Российскую эскадру отправили в Порт-Артур, куда она прибыла в декабре 1897 года. Китай был тогда не в состоянии сопротивляться давлению со всех сторон. Россия предъявила императрице требование предоставить ей бессрочную концессию на Порт-Артур и Дальний, уже занятые русским флотом. Ей пришлось уступить этим требованиям, согласиться с тем, чтобы железная дорога связала две бухты с маньчжурским участком Транссибирской магистрали, и, наконец, признать за Россией право направлять военных советников в северный Китай. Конечно, итог операции следует признать блестящим, и Муравьев не преминул объявить urbi et orbi о важности русских приобретений в регионе. Маньчжурия и китайский Туркестан, провозгласил он, входят отныне в сферу исключительного влияния России, и никакое иностранное влияние там недопустимо. Муравьев не считался с реакцией Англии. Еще прежде, чем Китай отреагировал на требования России, Солсбери поручил английскому послу предложить России сотрудничество между обеими странами. Муравьева предложение не заинтересовало, он отделался расплывчатыми пожеланиями. Превращение, после заключения соглашения с Китаем, Порт-Артура в российскую базу положило конец диалогу. И без того серьезные англо-русские противоречия на Ближнем Востоке и у границ Афганистана в результате лишь усугубились. Возмущалась не только Англия. Япония также высказывала недовольство. Первоначально, обеспокоенная экспансионистскими устремлениями России в Корее, Япония предлагала Петербургу компромисс: раздел региона на сферы влияния, чтобы Россия контролировала Маньчжурию, а Корея оставалась на японской орбите. Петербург проигнорировал предложение и продолжал развивать наступление на большой шахматной доске. Японии оставалось ждать своего часа.

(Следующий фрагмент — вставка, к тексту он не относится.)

(** An end-of-line mark: the parser goes on, inside a quoted field or
    at the start of the next record. *)
Lemma run_eol r evs (bounded : Prop) :
  (forall r',
      List.length (field r') <= List.length (field r) ->
      state r' <> EAT_CRNL ->
      ends_well bounded (snd (run r' evs))) ->
  ends_well bounded (snd (run r (None :: evs))).
Proof.
  intros Hnext. rewrite snd_run_cons.
  pose proof (step_spec r None) as Hs.
  destruct (parse_process_char d r None) as [r'|f].
  - destruct Hs as [Hlen Hst].
    assert (Hne : state r' <> EAT_CRNL).
    { intros E. specialize (Hst E). discriminate. }
    destruct (state r') eqn:E;
      try (apply Hnext; [lia | congruence]).
    apply Hnext; [cbn; lia | discriminate].
  - exfalso. destruct Hs as [[_ [_ H]]|[_ [_ [H _]]]]; congruence.
Qed.

Lemma run_total s : forall b r,
  (state r = EAT_CRNL -> exists s', s = 10%N :: s') ->
  ends_well
    (N.of_nat (List.length (field r) + List.length s) <= field_limit)%N
    (snd (run r (events b s))).
Proof.
  induction s as [|c s IH]; intros b r Hst.
  - cbn [events]. destruct b.
    + apply run_eol. intros r' _ _. rewrite snd_run_nil.
      split; auto.
    + rewrite snd_run_nil. split; auto.
  - (* one character, then what [events] puts after it *)
    assert (Hchar :
      forall evs,
        (forall r',
            List.length (field r') <= List.length (field r) + 1 ->
            (state r' = EAT_CRNL -> is_nl (Some c) = true) ->
            ends_well
              (N.of_nat (List.length (field r) + 1 + List.length s)
               <= field_limit)%N
              (snd (run r' evs))) ->
        ends_well
          (N.of_nat (List.length (field r) + List.length (c :: s))
           <= field_limit)%N
          (snd (run r (Some c :: evs)))).
    { intros evs Hnext. rewrite snd_run_cons.
      pose proof (step_spec r (Some c)) as Hs.
      destruct (parse_process_char d r (Some c)) as [r'|f].
      - destruct Hs as [Hlen Hs].
        destruct (Hnext r' Hlen Hs) as [H1 H2].
        split; [exact H1|]. intros Hb. apply H2.
        cbn [List.length] in Hb. lia.
      - destruct Hs as [[-> [Hlim _]]|[-> [Hst' [_ Hnl]]]].
        + split; [now right|]. intros Hb. cbn [List.length] in Hb. lia.
        + exfalso. destruct (Hst Hst') as [s' Hs']. injection Hs' as -> _.
          discriminate Hnl. }
    assert (Hrest :
      forall b' r',
        List.length (field r') <= List.length (field r) + 1 ->
        (state r' = EAT_CRNL -> exists s', s = 10%N :: s') ->
        ends_well
          (N.of_nat (List.length (field r) + 1 + List.length s)
           <= field_limit)%N
          (snd (run r' (events b' s)))).
    { intros b' r' Hlen Hst'.
      destruct (IH b' r' Hst') as [H1 H2].
      split; [exact H1|]. intros Hb. apply H2. lia. }
    assert (Hbreak :
      forall r',
        List.length (field r') <= List.length (field r) + 1 ->
        ends_well
          (N.of_nat (List.length (field r) + 1 + List.length s)
           <= field_limit)%N
          (snd (run r' (None :: events false s)))).
    { intros r' Hlen. apply run_eol. intros r'' Hlen' Hne.
      apply Hrest; [lia|]. intros E. congruence. }
    cbn [events].
    destruct (c =? 10)%N eqn:E10.
    + apply Hchar. intros r' Hlen _. apply Hbreak, Hlen.
    + destruct (c =? 13)%N eqn:E13.
      * destruct s as [|c' s'].
        -- apply Hchar. intros r' Hlen _.
           change [None] with (None :: events false []).
           apply Hbreak, Hlen.
        -- destruct (c' =? 10)%N eqn:E'.
           ++ apply Hchar. intros r' Hlen _. apply Hrest; [exact Hlen|].
              intros _. apply N.eqb_eq in E'. subst c'. eauto.
           ++ apply Hchar. intros r' Hlen _. apply Hbreak, Hlen.
      * apply Hchar. intros r' Hlen Hnl. apply Hrest; [exact Hlen|].
        intros E. specialize (Hnl E). cbn [is_nl] in Hnl.
        rewrite E10, E13 in Hnl. discriminate.
Qed.

End Total.

(** The reader ends as its lines end or on an over-long field, and on a
    text within the field limit always as its lines end. *)
Lemma reader_ending d ending s :
  (snd (reader d ending s) = ending
   \/ snd (reader d ending s) = Some FieldLimitError)
  /\ ((N.of_nat (List.length s) <= field_limit)%N ->
      snd (reader d ending s) = ending).
Proof.
  unfold reader.
  destruct (run_total d ending s false parse_reset) as [H1 H2].
  - discriminate.
  - split; [exact H1|]. intros Hb. apply H2. exact Hb.
Qed.

(** ** [parse_rows] *)

Lemma detected_delimiter (f : TextFile) :
  detect_delimiter (Some f) = Ok [44%N]
  \/ detect_delimiter (Some f) = Ok [59%N].
Proof.
  rewrite detect_delimiter_value.
  destruct (Nat.ltb _ _); [right | left]; reflexivity.
Qed.

Lemma snd_dict_reader (s : stream (list text)) :
  snd (dict_reader s) = snd s.
Proof. unfold dict_reader. destruct (fst s); reflexivity. Qed.

(** [parse_rows] with the delimiter known. *)
Lemma parse_rows_with (f : CsvFile) (d : N) :
  detect_delimiter (Some (first_read f)) = Ok [d] ->
  parse_rows (Some f)
  = match dict_reader
            (reader d (if utf8_exhausted f then None
                       else Some UnicodeDecodeError) (utf8_lines f)) with
    | (rows, None) => Returned rows
    | (rows, Some UnicodeDecodeError) =>
        match dict_reader (reader d None (latin1_lines f)) with
        | (rows', None) => Returned (rows ++ rows')
        | (_, Some x) => Failed x
        end
    | (_, Some x) => Failed x
    end.
Proof.
  intros H. unfold parse_rows. rewrite H.
  destruct (dict_reader _) as [rows [e|]]; [|reflexivity].
  destruct e; reflexivity.
Qed.

Lemma parse_rows_cases (f : CsvFile) :
  ((exists rows, parse_rows (Some f) = Returned rows)
   \/ parse_rows (Some f) = Failed FieldLimitError)
  /\ (fits (utf8_lines f) -> fits (latin1_lines f) ->
      exists rows, parse_rows (Some f) = Returned rows).
Proof.
  assert (Hd : exists d, detect_delimiter (Some (first_read f)) = Ok [d]).
  { destruct (detected_delimiter (first_read f)); eauto. }
  destruct Hd as [d Hd]. rewrite (parse_rows_with f d Hd).
  pose proof (reader_ending d
                (if utf8_exhausted f then None else Some UnicodeDecodeError)
                (utf8_lines f)) as [H1 H1'].
  pose proof (reader_ending d None (latin1_lines f)) as [H2 H2'].
  rewrite <- snd_dict_reader in H1, H1', H2, H2'.
  destruct (dict_reader (reader d (if utf8_exhausted f then None
                                   else Some UnicodeDecodeError)
                                (utf8_lines f))) as [rows e].
  destruct (dict_reader (reader d None (latin1_lines f))) as [rows' e'].
  cbn [snd] in *. unfold fits.
  destruct (utf8_exhausted f).
  - split.
    + destruct H1 as [-> | ->]; eauto.
    + intros Hb _. rewrite (H1' Hb). eauto.
  - split.
    + destruct H1 as [-> | ->]; [|now right].
      destruct H2 as [-> | ->]; [left; eauto | now right].
    + intros Hb Hb'. rewrite (H1' Hb), (H2' Hb'). eauto.
Qed.

(** X2. [parse_rows] fails for a missing file and for a field beyond the
    field limit, and for nothing else: no line, however malformed, is
    rejected.  A file of at most 131072 characters is always parsed. *)
Theorem parse_rows_failures :
  parse_rows None = Failed (Builtin FileNotFoundError)
  /\ (forall f,
        (exists rows, parse_rows (Some f) = Returned rows)
        \/ parse_rows (Some f) = Failed FieldLimitError)
  /\ (forall f,
        fits (utf8_lines f) ->
        fits (latin1_lines f) ->
        exists rows, parse_rows (Some f) = Returned rows).
Proof.
  split; [reflexivity|]. split; intros f; apply parse_rows_cases.
Qed.

(** ** The keys of parsed rows *)

Local Abbreviation add_key :=
  (fun (acc : list text) (k : text) =>
     if Text.mem k acc then acc else acc ++ [k]).

Lemma keys_set (V : Type) (k : text) (v : V) (d : Dict.dict V) :
  Dict.keys (Dict.set k v d) = add_key (Dict.keys d) k.
Proof.
  induction d as [|[k' v'] d IH]; [reflexivity|].
  cbn [Dict.set Dict.keys map fst Text.mem existsb].
  destruct (Text.eqb k k') eqn:E.
  - apply text_eqb_eq in E. subst k'. reflexivity.
  - cbn [orb map fst]. fold (Dict.keys (Dict.set k v d)). rewrite IH.
    fold (Dict.keys d). fold (Text.mem k (Dict.keys d)).
    destruct (Text.mem k (Dict.keys d)); reflexivity.
Qed.

Lemma keys_update (V : Type) (items : list (text * V)) :
  forall d,
    Dict.keys (Dict.update d items)
    = fold_left add_key (map fst items) (Dict.keys d).
Proof.
  unfold Dict.update.
  induction items as [|[k v] items IH]; intros d; [reflexivity|].
  cbn [fold_left map fst snd]. rewrite IH, keys_set. reflexivity.
Qed.

Lemma keys_set_none (ks : list text) :
  forall d : Row,
    Dict.keys (fold_left (fun acc key => Dict.set key None acc) ks d)
    = fold_left add_key ks (Dict.keys d).
Proof.
  induction ks as [|k ks IH]; intros d; [reflexivity|].
  cbn [fold_left]. rewrite IH, keys_set. reflexivity.
Qed.

Lemma combine_keys (A B : Type) (l : list A) (l' : list B) :
  map fst (combine l l') = firstn (List.length l') l.
Proof.
  revert l'. induction l as [|x l IH]; intros [|y l']; try reflexivity.
  - cbn [combine map fst List.length firstn]. rewrite IH. reflexivity.
Qed.

(** The keys of a parsed row are the field names, each at its first
    occurrence, whatever the number of fields on the line. *)
Lemma keys_to_dict (fieldnames row : list text) :
  Dict.keys (cells (to_dict fieldnames row))
  = fold_left add_key fieldnames [].
Proof.
  unfold to_dict.
  destruct (Nat.ltb_spec (List.length fieldnames) (List.length row))
    as [Hlt | Hge]; cbn [cells].
  - rewrite keys_update, combine_keys, length_map.
    rewrite firstn_all2 by lia. reflexivity.
  - rewrite keys_set_none, keys_update, combine_keys, length_map.
    rewrite <- fold_left_app, firstn_skipn. reflexivity.
Qed.

Lemma nth_error_combine (A B : Type) (l : list A) (l' : list B) (i : nat) :
  nth_error (combine l l') i
  = match nth_error l i, nth_error l' i with
    | Some a, Some b => Some (a, b)
    | _, _ => None
    end.
Proof.
  revert l' i. induction l as [|a l IH]; intros [|b l'] [|i];
    cbn [combine nth_error]; try reflexivity.
  - destruct (nth_error l i); reflexivity.
  - apply IH.
Qed.

Lemma dict_get_set (V : Type) (k k' : text) (v : V) (d : Dict.dict V) :
  Dict.get k' (Dict.set k v d)
  = if Text.eqb k' k then Some v else Dict.get k' d.
Proof.
  induction d as [|[k0 v0] d IH]; [reflexivity|].
  cbn [Dict.set]. destruct (Text.eqb k k0) eqn:E.
  - apply text_eqb_eq in E. subst k0. cbn [Dict.get].
    destruct (Text.eqb k' k); reflexivity.
  - cbn [Dict.get]. rewrite IH.
    destruct (Text.eqb k' k0) eqn:E0; [|reflexivity].
    destruct (Text.eqb k' k) eqn:E1; [|reflexivity].
    apply text_eqb_eq in E0, E1. subst. rewrite text_eqb_refl in E.
    discriminate.
Qed.

(** In an updated dictionary a key has the value of its last item. *)
Lemma dict_get_update_last (V : Type) (items : list (text * V)) :
  forall (d : Dict.dict V) (i : nat) (k : text) (v : V),
    nth_error items i = Some (k, v) ->
    (forall j v', i < j -> nth_error items j <> Some (k, v')) ->
    Dict.get k (Dict.update d items) = Some v.
Proof.
  unfold Dict.update.
  induction items as [|[k0 v0] items IH] using rev_ind;
    intros d i k v Hi Hlast.
  - destruct i; discriminate Hi.
  - rewrite fold_left_app. cbn [fold_left fst snd]. rewrite dict_get_set.
    destruct (Nat.eq_dec i (List.length items)) as [-> | Hne].
    + rewrite nth_error_app2, Nat.sub_diag in Hi by lia.
      injection Hi as <- <-. rewrite text_eqb_refl. reflexivity.
    + assert (Hlt : i < List.length items).
      { assert (H : i < List.length (items ++ [(k0, v0)]))
          by (apply nth_error_Some; congruence).
        rewrite length_app in H. cbn [List.length] in H. lia. }
      rewrite nth_error_app1 in Hi by exact Hlt.
      destruct (Text.eqb k k0) eqn:E.
      * apply text_eqb_eq in E. subst k0. exfalso.
        apply (Hlast (List.length items) v0 Hlt).
        rewrite nth_error_app2, Nat.sub_diag by lia. reflexivity.
      * apply (IH d i k v Hi). intros j v' Hj Hn.
        apply (Hlast j v' Hj).
        rewrite nth_error_app1; [exact Hn|].
        apply nth_error_Some. congruence.
Qed.

Lemma dict_get_update_other (V : Type) (items : list (text * V)) :
  forall (d : Dict.dict V) (k : text),
    ~ In k (map fst items) ->
    Dict.get k (Dict.update d items) = Dict.get k d.
Proof.
  unfold Dict.update.
  induction items as [|[k0 v0] items IH]; intros d k Hk; [reflexivity|].
  cbn [fold_left fst snd]. rewrite IH.
  - rewrite dict_get_set. destruct (Text.eqb k k0) eqn:E; [|reflexivity].
    apply text_eqb_eq in E. subst. exfalso. apply Hk. now left.
  - intros H. apply Hk. now right.
Qed.

Lemma dict_get_set_none (ks : list text) :
  forall (d : Row) (k : text),
    Dict.get k (fold_left (fun acc key => Dict.set key None acc) ks d)
    = if Text.mem k ks then Some None else Dict.get k d.
Proof.
  induction ks as [|k0 ks IH]; intros d k; [reflexivity|].
  cbn [fold_left]. rewrite IH, dict_get_set.
  unfold Text.mem. cbn [existsb].
  fold (Text.mem k ks). 
  destruct (Text.mem k ks); [rewrite orb_true_r; reflexivity|].
  rewrite orb_false_r. destruct (Text.eqb k k0); reflexivity.
Qed.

Пройдет еще несколько лет, и России придется заплатить за неосмотрительность Муравьева. Ее союзница Франция ограничилась вежливым выражением недоумения в связи с тем, что ее не поставили в известность. Германия же торжествовала. Участие России в дальневосточных делах устраняло конкурента с европейской арены, к чему всегда стремились берлинские политики. Через несколько лет Вильгельм II разовьет эту тему, называя себя «адмиралом Атлантики» по контрасту с русским кузеном, которого он окрестил «адмиралом Тихого океана». Николай II не понимал, что смысл германского проекта заключался в том, чтобы отвлечь его от Европы, и Муравьев до определенного момента станет, сам того не осознавая, проводником германской политики.
Оставаясь все столь же самоуверенным и непоследовательным, Муравьев решил затем предложить от имени России международную мирную конференцию по сокращению вооружений. После бури эмоций, которую вызвало безрассудное китайское предприятие, предложение Муравьева не могло рассчитывать на всеобщее одобрение. Его как политика дискредитировали непостоянство и методы, имевшие мало общего с дипломатией. Неудивительно, что конференция, собравшаяся в Гааге в июне 1899 года под председательством представителя России барона Стааля, имела слабый резонанс и не принесла никаких результатов. Проблема разоружения, которая в конце того века стала ключевой, была попросту изъята из повестки дня, и конференция закончилась принятием расплывчатого итогового документа, рекомендующего мирное урегулирование международных конфликтов.
Тогда же в Китае вспыхнуло восстание ихэтуаней. Страна больше не собиралась мириться с высокомерием европейских государств. Муравьев умер в тот самый момент, когда этот мятеж свел на нет все его действия, и Николай II мог наконец выбрать министра, более соответствующего занимаемой должности. Он проявил, надо подчеркнуть, мало сожаления в связи с кончиной чиновника, хотя никогда не открещивался от его инициатив. Смерть Муравьева предоставила России шанс, позволяя Николаю II вернуться к укоренившейся традиции сотрудничества с дипломатами, подготовленными к своей роли.
Его выбор пал на графа Владимира Ламздорфа, компетентного и опытного дипломата, очень близкого к Николаю Гирсу. Он прошел все ступени служебной лестницы и был готов встречать вызовы сложной международной обстановки. Как и Гирс, он не являлся франкофилом и склонялся скорее к тому, чтобы считать союз с Германией оптимальным вариантом для России. Постепенно он понял, насколько важен союз с Францией при одновременном сохранении отношений равновесия сил с Берлином и Лондоном. Когда Ламздорф приступил к выполнению служебных обязанностей, внешняя политика по-прежнему оставалась вотчиной государя, по крайней мере, тот стремился контролировать ее. Между тем Николаю II часто не хватало опыта и здравого смысла, необходимого для принятия решений, а его министру, несмотря на все его достоинства, – характера, чтобы сопротивляться, когда нужно. И он всегда слишком старался угодить государю. А внешнюю политику Николая II характеризовали зачастую неудачные и несвоевременные инициативы.